Ya, kurasa aku tak mampu
melukiskan segala beban dan penderitaan yang kualami dalam tulisan ini. aku
telah lama membuangnya jauh. Sebagian
telah kulempar ke dasar jurang terdalam
di muka bumi, sebagian yang lain telah kumasukkan ke dalam puncak gunung berapi
biar hangus terbakar . Dan aku tidak mungkin mengambil serta menyuguhkannya
kembali di sini. Sekarang yang tersisa padaku hanyalah butiran-butiran rasa sakit
yang belum sepenuhnya mampu kutawari dengan kesabaran dan kemaafan.
* * *
Bukannya berlebihan, tapi
begitulah adanya, bahwa aku sempat mengalami kejatuhan yang demikian parah. Hingga merasa tak mampu mengendalikan diriku sendiri. Hilang arah,
hilang panduan, hilang semuanya kurasa. Pada saat itu, aku hanya berpikir,
“saat ini telah kutemui titik nadirku. Aku akan mati perlahan dengan cara yang mengenaskan.”
Mungkin tiada yang tau
parahnya aku saat itu, termasuk sahabat dan orang tuaku. Mereka-secara
otomatis- seperti beralih ke posisi dahulu, menantapku dengan sinisme yang
tinggi. Seolah mencibirku dengan mengatakan, “ masa masalah itu saja dipikirkan?

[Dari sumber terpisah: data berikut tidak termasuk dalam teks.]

Lemma iteration_run c s executions c1 x1 batch c2 :
  evaluation c (rt_triggers s) = (Ok executions, c1, x1) →
  pending_trigger_runs PENDING_TRIGGER_RUN_BATCH c1 x1 = (Ok batch, c2, x1) →
  trigger_loop_iteration no_failpoints runner routes c s =
    for_fold drain [] batch c2 (put_triggers x1 s).
Proof.
  intros Hev Hpend. unfold evaluation, mbind, M_bind in Hev.
  destruct (evaluate_cron_conditions c (rt_triggers s)) as [[[vcs|e|p] c0] x0] eqn:Hcron; [|done..].
  assert (∀ l c s, for_each (E := RustvelloError) (S := Runtime TriggerState) (λ e : TriggerExecution,
    boundary no_failpoints "trigger.claimed" (ex_run_id e)) l c s = (Ok tt, c, s)) as Hclaimed.
  { intros l. induction l as [|e l IH]; intros; [done|]. simpl. apply IH. }
  unfold trigger_loop_iteration.
  change tg_manager with (Some (trigger_port_on manager_port)). cbv iota.
  rewrite (bind_run _ _ _ _ None c s) by done.
  rewrite (bind_run _ _ _ _ tt c0 (put_triggers x0 s)).
  2: { simpl. unfold on_triggers, zoom, mbind, M_bind. by rewrite Hcron. }
  rewrite (bind_run _ _ _ _ executions c1 (put_triggers x1 s)).
  2: { simpl. unfold on_triggers, zoom. simpl. by rewrite Hev. }
  rewrite (bind_run _ _ _ _ tt c1 (put_triggers x1 s)) by apply Hclaimed.
  rewrite (bind_run _ _ _ _ batch c2 (put_triggers x1 s)); [done|].
  change (on_triggers (pending_trigger_runs PENDING_TRIGGER_RUN_BATCH) c1 (put_triggers x1 s) =
    (Ok batch, c2, put_triggers x1 s)).
  unfold on_triggers, zoom. change (rt_triggers (put_triggers x1 s)) with x1. by rewrite Hpend.
Qed.

(** C22: An iteration of the trigger loop on the in-memory backends, when every
    route is valid and no boundary fails: once the cron schedules and the triggers
    are evaluated, it takes the oldest pending runs, at most a thousand, and
    returns the planned invocations of exactly those among them whose task has a
    route, in order; each of these invocations exists afterwards and its run is
    complete with it; every other run, in particular one no route serves, is what
    the evaluation left, and no known invocation is forgotten. *)
Theorem iteration_drains_outbox c s executions c1 x1 :
  valid_routes → evaluation c (rt_triggers s) = (Ok executions, c1, x1) →
  trigger_wf x1 → Z.of_nat (size (t_trigger_runs x1)) ≤ u64_max →
  ∃ batch, oldest_pending 1000 x1 batch ∧
    let m := trigger_loop_iteration no_failpoints runner routes in
    result_of m c s = Ok (omap publishable batch) ∧
    drained batch (put_triggers x1 s) (state_after m c s).
Proof.
  intros Hv Hev Hwf Hsize.
  destruct (pending_batch_spec 1000 x1 c1 Hwf Hsize) as (batch & Hpend & Hb). exists batch. split; [done|].
  destruct (drain_runs batch [] c1 (put_triggers x1 s) Hv (op_distinct _ _ _ Hb)) as (c2 & s2 & Hrun & Hd).
  { intros run Hr. by apply (op_pending _ _ _ Hb). }
  unfold result_of, state_after. rewrite (iteration_run _ _ _ _ _ _ _ Hev Hpend), Hrun. done.
Qed.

Lupakan saja dia, dan nanti kamu pasti akan menemui seseorang yang tepat dan
lebih baik dari dia.” Ya, kuakui mereka mengatakan hal yang benar, tapi untuk
posisiku yang tengah di ujung tanduk, sikap care yang seperti itu sangat
amat tidak tepat menurutku.
“Baiklah, akan kutemukan caraku sendiri!”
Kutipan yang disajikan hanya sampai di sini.